» **Task item**
Transcribe the stretch of entries below from the line with "(** ** Label values *)" through the line with "Definition relayer_engine_uses (direction", exactly and with both ends included; leave out all other lines.

(Source records begins)

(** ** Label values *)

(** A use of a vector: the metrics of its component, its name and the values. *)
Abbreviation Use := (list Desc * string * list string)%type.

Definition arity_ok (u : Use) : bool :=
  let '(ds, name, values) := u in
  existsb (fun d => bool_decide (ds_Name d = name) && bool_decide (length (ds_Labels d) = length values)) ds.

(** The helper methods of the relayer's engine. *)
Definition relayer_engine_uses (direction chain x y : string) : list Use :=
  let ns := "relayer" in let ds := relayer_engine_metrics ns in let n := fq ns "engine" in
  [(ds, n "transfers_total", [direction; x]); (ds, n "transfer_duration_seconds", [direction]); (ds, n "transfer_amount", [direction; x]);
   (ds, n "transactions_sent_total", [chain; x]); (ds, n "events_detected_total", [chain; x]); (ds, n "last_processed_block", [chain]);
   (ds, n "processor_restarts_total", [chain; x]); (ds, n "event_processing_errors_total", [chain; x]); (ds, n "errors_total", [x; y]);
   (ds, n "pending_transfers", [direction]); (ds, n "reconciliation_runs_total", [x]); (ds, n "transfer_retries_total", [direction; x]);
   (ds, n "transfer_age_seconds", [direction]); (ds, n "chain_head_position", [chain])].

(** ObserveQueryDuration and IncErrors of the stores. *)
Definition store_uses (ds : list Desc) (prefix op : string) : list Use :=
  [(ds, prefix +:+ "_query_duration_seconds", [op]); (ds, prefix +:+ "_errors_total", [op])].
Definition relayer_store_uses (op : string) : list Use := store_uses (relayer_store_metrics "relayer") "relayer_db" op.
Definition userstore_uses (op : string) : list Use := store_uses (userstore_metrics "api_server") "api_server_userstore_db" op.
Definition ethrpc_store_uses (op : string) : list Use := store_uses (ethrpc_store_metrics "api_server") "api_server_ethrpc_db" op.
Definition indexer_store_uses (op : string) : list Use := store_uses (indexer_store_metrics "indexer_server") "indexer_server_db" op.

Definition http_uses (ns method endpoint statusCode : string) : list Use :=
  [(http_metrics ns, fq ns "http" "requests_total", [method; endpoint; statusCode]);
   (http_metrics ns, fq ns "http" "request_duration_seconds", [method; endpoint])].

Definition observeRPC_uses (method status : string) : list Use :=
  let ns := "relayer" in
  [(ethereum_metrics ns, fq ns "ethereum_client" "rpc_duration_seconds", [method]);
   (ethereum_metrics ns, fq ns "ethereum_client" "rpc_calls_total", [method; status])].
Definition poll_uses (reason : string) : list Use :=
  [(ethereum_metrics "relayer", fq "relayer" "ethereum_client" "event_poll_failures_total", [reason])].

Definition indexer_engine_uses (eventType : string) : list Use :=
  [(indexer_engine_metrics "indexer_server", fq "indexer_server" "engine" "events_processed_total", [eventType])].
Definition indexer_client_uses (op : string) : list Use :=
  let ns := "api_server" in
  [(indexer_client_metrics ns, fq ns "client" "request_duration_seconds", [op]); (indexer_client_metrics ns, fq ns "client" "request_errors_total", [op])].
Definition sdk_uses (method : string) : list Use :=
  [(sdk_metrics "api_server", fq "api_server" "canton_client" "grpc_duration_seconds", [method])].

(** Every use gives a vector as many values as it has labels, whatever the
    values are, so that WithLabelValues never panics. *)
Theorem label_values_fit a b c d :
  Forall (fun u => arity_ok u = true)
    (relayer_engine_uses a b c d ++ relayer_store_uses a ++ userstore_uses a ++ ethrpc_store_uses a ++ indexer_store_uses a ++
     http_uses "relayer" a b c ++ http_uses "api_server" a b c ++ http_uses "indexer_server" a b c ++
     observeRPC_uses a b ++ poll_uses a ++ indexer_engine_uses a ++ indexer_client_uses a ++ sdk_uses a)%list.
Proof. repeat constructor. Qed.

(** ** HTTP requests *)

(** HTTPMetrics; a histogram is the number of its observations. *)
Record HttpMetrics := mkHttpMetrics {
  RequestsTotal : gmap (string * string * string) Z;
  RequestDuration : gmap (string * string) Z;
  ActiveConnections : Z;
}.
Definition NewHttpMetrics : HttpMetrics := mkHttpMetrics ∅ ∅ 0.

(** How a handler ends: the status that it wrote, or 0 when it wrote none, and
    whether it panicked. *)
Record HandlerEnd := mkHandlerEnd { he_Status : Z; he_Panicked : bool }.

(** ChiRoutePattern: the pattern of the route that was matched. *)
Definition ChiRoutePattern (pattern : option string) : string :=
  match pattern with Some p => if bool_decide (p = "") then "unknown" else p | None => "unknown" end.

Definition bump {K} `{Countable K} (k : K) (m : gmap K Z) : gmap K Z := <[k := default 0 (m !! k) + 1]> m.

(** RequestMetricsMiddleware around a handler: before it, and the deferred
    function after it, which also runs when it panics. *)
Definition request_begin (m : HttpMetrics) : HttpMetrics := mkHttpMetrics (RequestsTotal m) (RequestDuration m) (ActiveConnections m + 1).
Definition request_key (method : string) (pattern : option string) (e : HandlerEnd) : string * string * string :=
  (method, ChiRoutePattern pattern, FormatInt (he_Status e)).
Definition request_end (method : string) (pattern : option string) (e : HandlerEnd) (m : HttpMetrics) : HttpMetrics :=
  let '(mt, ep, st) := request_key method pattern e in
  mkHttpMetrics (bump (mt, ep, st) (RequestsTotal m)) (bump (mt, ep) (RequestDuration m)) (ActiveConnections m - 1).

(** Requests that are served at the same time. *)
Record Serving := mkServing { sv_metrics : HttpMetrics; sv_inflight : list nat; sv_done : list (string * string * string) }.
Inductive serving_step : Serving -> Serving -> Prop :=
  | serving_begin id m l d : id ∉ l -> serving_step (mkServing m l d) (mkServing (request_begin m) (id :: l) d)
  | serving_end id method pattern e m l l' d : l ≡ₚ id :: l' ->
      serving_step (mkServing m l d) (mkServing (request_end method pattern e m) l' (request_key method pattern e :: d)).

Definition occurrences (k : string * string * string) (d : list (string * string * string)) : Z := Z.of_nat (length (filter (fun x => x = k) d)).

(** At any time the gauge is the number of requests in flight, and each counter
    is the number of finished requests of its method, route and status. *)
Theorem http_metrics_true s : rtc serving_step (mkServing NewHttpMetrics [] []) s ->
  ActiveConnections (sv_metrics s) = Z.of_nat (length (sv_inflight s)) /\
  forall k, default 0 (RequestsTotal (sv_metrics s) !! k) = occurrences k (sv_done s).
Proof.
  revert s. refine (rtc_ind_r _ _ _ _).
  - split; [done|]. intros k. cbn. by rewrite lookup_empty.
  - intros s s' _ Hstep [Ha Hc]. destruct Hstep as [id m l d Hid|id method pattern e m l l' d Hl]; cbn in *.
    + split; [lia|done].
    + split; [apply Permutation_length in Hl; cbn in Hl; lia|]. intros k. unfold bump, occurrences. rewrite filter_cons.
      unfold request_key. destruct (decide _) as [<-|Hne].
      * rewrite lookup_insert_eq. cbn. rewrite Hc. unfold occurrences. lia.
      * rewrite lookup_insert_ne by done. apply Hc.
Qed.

(Source records ends)
(Source records begins)

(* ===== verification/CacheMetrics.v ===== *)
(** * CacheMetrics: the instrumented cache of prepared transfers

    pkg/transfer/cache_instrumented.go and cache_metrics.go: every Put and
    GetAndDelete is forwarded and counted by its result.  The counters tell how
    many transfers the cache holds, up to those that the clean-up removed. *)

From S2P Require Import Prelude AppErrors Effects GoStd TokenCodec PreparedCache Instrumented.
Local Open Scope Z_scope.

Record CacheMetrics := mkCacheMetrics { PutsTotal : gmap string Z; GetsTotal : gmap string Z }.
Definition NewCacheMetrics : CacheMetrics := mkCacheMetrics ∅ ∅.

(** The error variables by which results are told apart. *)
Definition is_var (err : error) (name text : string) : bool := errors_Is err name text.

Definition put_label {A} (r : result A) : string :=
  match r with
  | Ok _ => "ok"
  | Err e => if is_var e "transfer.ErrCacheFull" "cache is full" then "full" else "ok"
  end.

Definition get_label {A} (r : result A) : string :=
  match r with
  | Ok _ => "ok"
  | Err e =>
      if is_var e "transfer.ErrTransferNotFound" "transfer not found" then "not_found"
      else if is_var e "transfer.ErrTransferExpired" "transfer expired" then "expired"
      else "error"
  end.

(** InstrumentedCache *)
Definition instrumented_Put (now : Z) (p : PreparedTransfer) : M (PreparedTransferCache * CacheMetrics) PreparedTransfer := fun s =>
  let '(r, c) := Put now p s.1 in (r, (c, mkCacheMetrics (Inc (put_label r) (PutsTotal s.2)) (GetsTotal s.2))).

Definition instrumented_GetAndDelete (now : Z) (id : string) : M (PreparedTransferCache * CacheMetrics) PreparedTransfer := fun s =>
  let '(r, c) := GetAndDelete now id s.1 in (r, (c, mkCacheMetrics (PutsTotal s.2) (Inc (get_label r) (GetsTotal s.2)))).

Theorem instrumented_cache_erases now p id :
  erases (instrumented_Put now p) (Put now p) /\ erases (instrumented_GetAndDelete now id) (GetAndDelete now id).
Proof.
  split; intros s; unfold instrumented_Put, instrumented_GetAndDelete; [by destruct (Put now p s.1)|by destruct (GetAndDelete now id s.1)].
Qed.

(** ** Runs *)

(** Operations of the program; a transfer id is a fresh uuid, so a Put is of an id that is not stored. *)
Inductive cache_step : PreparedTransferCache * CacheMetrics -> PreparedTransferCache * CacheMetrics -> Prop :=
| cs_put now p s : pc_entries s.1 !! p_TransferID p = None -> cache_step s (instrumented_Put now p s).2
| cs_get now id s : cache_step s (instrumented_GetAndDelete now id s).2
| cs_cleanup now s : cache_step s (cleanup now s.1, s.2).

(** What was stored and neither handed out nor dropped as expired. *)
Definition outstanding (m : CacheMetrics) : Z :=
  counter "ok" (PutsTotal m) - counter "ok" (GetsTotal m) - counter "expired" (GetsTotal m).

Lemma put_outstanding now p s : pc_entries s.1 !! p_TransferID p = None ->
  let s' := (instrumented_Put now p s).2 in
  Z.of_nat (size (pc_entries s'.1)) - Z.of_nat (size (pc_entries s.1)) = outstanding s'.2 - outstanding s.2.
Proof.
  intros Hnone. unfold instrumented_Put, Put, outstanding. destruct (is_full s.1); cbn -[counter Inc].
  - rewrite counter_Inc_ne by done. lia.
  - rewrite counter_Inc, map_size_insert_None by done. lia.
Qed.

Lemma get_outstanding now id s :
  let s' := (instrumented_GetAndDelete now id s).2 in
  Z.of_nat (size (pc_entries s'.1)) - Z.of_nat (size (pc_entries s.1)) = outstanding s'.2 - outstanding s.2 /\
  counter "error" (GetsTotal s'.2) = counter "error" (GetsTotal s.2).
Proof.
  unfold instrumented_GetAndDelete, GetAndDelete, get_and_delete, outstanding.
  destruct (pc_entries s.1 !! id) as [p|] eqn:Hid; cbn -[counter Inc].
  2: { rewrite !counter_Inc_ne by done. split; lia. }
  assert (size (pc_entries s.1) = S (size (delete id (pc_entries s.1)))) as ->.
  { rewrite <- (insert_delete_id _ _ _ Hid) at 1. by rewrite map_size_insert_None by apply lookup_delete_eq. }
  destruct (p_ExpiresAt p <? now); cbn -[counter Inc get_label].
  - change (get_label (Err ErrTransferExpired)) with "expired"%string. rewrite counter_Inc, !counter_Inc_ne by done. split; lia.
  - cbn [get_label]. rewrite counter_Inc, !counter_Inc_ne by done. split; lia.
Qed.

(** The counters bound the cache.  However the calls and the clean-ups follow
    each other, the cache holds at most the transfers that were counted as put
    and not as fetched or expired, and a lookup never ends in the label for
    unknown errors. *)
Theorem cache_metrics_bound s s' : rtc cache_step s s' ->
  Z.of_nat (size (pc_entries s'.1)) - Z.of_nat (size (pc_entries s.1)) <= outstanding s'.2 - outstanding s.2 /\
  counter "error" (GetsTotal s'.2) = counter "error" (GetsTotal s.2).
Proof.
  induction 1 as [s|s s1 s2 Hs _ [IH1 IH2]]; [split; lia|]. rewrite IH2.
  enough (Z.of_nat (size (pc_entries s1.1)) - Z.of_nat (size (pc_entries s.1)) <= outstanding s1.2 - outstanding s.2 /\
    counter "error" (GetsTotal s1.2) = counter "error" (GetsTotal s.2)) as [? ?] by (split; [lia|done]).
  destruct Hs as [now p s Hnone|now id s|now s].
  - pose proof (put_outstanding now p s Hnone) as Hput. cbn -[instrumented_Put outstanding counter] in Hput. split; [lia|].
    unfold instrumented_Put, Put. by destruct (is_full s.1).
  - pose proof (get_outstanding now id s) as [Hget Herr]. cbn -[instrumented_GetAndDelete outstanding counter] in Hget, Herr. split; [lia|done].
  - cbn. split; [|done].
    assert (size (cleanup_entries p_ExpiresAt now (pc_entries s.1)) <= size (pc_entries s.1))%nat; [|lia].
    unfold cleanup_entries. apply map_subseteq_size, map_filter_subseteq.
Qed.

(Source records ends)

» **Result of the task**
(** ** Label values *)

(** A use of a vector: the metrics of its component, its name and the values. *)
Abbreviation Use := (list Desc * string * list string)%type.

Definition arity_ok (u : Use) : bool :=
  let '(ds, name, values) := u in
  existsb (fun d => bool_decide (ds_Name d = name) && bool_decide (length (ds_Labels d) = length values)) ds.

(** The helper methods of the relayer's engine. *)
Definition relayer_engine_uses (direction chain x y : string) : list Use :=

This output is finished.